## Your task:
What you return should be the line containing "(** ** Models *)" and each line after it to the end of the records, copied exactly.

(Collected data entries)
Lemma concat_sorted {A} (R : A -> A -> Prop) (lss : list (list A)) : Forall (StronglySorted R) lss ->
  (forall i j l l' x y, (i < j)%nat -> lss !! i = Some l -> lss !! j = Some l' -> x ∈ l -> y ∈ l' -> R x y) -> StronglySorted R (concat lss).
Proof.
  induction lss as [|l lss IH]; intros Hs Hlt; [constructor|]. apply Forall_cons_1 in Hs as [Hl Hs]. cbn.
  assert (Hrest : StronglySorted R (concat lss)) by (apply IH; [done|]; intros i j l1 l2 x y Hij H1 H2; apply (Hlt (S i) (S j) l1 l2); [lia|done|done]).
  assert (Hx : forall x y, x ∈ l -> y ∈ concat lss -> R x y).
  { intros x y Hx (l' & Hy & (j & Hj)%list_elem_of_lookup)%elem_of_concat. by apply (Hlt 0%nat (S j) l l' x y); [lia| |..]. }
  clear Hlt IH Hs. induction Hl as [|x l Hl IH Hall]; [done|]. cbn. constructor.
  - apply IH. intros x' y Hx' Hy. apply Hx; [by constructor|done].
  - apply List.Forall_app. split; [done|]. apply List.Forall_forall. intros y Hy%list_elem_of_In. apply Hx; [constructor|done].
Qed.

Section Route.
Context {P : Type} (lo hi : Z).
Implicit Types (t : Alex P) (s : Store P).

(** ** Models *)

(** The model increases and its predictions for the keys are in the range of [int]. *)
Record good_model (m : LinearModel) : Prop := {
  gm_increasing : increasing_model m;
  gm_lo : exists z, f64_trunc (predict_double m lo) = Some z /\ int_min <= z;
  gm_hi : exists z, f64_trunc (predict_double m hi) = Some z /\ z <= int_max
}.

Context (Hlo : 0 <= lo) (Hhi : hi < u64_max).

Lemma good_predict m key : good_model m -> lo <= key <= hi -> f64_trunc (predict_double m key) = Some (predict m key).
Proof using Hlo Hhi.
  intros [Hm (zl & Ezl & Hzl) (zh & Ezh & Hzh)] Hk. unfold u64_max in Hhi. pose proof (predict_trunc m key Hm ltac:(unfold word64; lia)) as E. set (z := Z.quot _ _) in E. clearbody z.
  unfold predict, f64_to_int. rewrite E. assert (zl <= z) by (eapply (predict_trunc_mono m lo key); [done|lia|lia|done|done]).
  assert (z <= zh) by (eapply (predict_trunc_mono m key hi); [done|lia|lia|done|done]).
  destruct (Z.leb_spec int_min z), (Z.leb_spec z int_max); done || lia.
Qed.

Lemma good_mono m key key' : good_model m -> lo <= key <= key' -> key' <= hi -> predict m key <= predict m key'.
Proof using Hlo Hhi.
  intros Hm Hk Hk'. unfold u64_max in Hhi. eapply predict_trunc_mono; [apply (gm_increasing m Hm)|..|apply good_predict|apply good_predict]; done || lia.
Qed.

## Problem solution:
(** ** Models *)

(** The model increases and its predictions for the keys are in the range of [int]. *)
Record good_model (m : LinearModel) : Prop := {
  gm_increasing : increasing_model m;
  gm_lo : exists z, f64_trunc (predict_double m lo) = Some z /\ int_min <= z;
  gm_hi : exists z, f64_trunc (predict_double m hi) = Some z /\ z <= int_max
}.

Context (Hlo : 0 <= lo) (Hhi : hi < u64_max).

Lemma good_predict m key : good_model m -> lo <= key <= hi -> f64_trunc (predict_double m key) = Some (predict m key).
Proof using Hlo Hhi.
  intros [Hm (zl & Ezl & Hzl) (zh & Ezh & Hzh)] Hk. unfold u64_max in Hhi. pose proof (predict_trunc m key Hm ltac:(unfold word64; lia)) as E. set (z := Z.quot _ _) in E. clearbody z.
  unfold predict, f64_to_int. rewrite E. assert (zl <= z) by (eapply (predict_trunc_mono m lo key); [done|lia|lia|done|done]).
  assert (z <= zh) by (eapply (predict_trunc_mono m key hi); [done|lia|lia|done|done]).
  destruct (Z.leb_spec int_min z), (Z.leb_spec z int_max); done || lia.
Qed.

Lemma good_mono m key key' : good_model m -> lo <= key <= key' -> key' <= hi -> predict m key <= predict m key'.
Proof using Hlo Hhi.
  intros Hm Hk Hk'. unfold u64_max in Hhi. eapply predict_trunc_mono; [apply (gm_increasing m Hm)|..|apply good_predict|apply good_predict]; done || lia.
Qed.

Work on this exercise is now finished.